El gobierno de Tokio exige la entrega efectiva de los restos de todos los ciudadanos afectados, al considerar insuficiente la información ofrecida hasta el momento por Pyongyang, reportó Kiodo. Este requerimiento sigue siendo uno de los grandes puntos de fricción entre ambos países y figura habitualmente en la agenda de las conversaciones formales e informales entre Japón y Corea del Norte.

Las iniciativas previas para resolver las disputas históricas no han dado resultados definitivos. El secuestro de ciudadanos japoneses es un tema altamente sensible en la opinión pública y ha sido un elemento permanente en la política exterior de sucesivos gobiernos nipones. En 2002, la visita de Koizumi marcó un hito en el acercamiento bilateral tras décadas de tensiones, pero no consiguió cerrar todos los capítulos pendientes. El anuncio de la primera ministra Takaichi de establecer un contacto directo con Kim Jong Un representa, según la cobertura difundida por Kiodo, un nuevo intento para avanzar tanto en la resolución de los secuestros como en otros aspectos vinculados a la relación diplomática entre Tokio y Pyongyang.

El proceso de fijar la fecha para el posible encuentro entre los líderes se encuentra en sus primeras etapas. Según detalló Kiodo, ambas partes mantienen comunicación a través de canales no oficiales y habría disposición para continuar explorando una agenda más amplia que incluya la seguridad regional y la cooperación en temas humanitarios. Por el momento, los gobiernos de ambos países no han confirmado públicamente detalles sobre el formato, la posible sede o el calendario de la reunión propuesta.

De acuerdo con el historial de gestiones publicado por Kiodo, los escasos encuentros de alto nivel entre Japón y Corea del Norte en las últimas décadas tuvieron resultados limitados.

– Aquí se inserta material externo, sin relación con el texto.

(** C4 (the code at the failing inputs): with a scalar repeat count
    above the size of a list of tags nothing is clamped; when the list
    parses, the draw raises [ValueError], and otherwise the parser's
    exception comes out.  No result is returned. *)
Theorem C4_scalar_repeat_over_pool_raises (self_seed : Z) (l : list string)
  (p : pyval) (n : Z) (s : option Z) :
  (Z.of_nat (List.length l) < n)%Z ->
  match parse_tag_distribution' (VList (map VStr l)) with
  | Ok _ =>
      select_tags' self_seed (VList (map VStr l)) p (VInt n) s
      = Raise ValueError
  | Raise e =>
      select_tags' self_seed (VList (map VStr l)) p (VInt n) s = Raise e
  end.
Proof.
  intros Hn. rewrite select_tags_seq.
  unfold draw_tags, draw_names.
  destruct (parse_tag_distribution' (VList (map VStr l)))
    as [[names probs]|e] eqn:E; [|reflexivity].
  destruct (parse_tag_distribution_length _ _ _ E) as [H1 H2].
  rewrite length_map in H1.
  cbn [bind py_size].
  destruct (Z.ltb_spec n 0); [lia|].
  cbn [bind]. unfold choice.
  assert (Hlt : (List.length names <? Z.to_nat n)%nat = true)
    by (apply Nat.ltb_lt; lia).
  rewrite Hlt. rewrite !orb_true_r. cbn [orb]. reflexivity.
Qed.

End SamplingFacts.

Lemma C4_scalar_repeat_over_pool_raises_witness :
  (Z.of_nat (List.length ["a"]) < 2)%Z /\
  select_tags counter_rng float_of_digits 7 (VList (map VStr ["a"])) (VInt 1)
    (VInt 2) None = Raise ValueError.
Proof.
  split; [reflexivity|].
  apply (C4_scalar_repeat_over_pool_raises counter_rng float_of_digits 7
           ["a"] (VInt 1) 2 None).
  reflexivity.
Defined.

(** ** Normalised weights and the weighted draw *)

Lemma Qsum_scaled (t : Q) (ws : list Q) :
  Qsum (map (fun w => w / t) ws) == Qsum ws / t.
Proof.
  induction ws as [|w ws IH]; simpl.
  - unfold Qdiv. ring.
  - rewrite IH. unfold Qdiv. ring.
Qed.

Lemma Qsum_normalised (ws : list Q) :
  ~ Qsum ws == 0 -> Qsum (map (fun w => w / Qsum ws) ws) == 1.
Proof.
  intros H. rewrite Qsum_scaled. unfold Qdiv. now apply Qmult_inv_r.
Qed.

Lemma Qsum_positive (ws : list Q) :
  ws <> [] -> Forall (fun w => 0 < w) ws -> 0 < Qsum ws.
Proof.
  intros Hne H. induction H as [|w ws Hw Hws IH]; [congruence|].
  simpl. destruct ws as [|w' ws'].
  - simpl. now rewrite Qplus_0_r.
  - assert (0 < Qsum (w' :: ws')) by (apply IH; discriminate).
    rewrite <- (Qplus_0_r 0). apply Qplus_lt_le_compat; [exact Hw|].
    now apply Qlt_le_weak.
Qed.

Persisten disputas no solo por el caso de los ciudadanos secuestrados, sino también por la histórica ausencia de relaciones diplomáticas plenas y situaciones derivadas del programa nuclear norcoreano. Al manifestar su voluntad de reunirse con Kim Jong Un, la primera ministra japonesa apuesta, según la información presentada por Kiodo, por retomar la vía del diálogo directo como mecanismo para desbloquear los principales desacuerdos.

El contexto político y la evolución de los contactos diplomáticos entre Tokio y Pyongyang seguirán marcando las próximas etapas de este proceso, cuyo avance depende, según ha señalado Tokio y difundió Kiodo, del esclarecimiento de la situación de todos los ciudadanos japoneses afectados, así como del cumplimiento de los acuerdos alcanzados en negociaciones previas.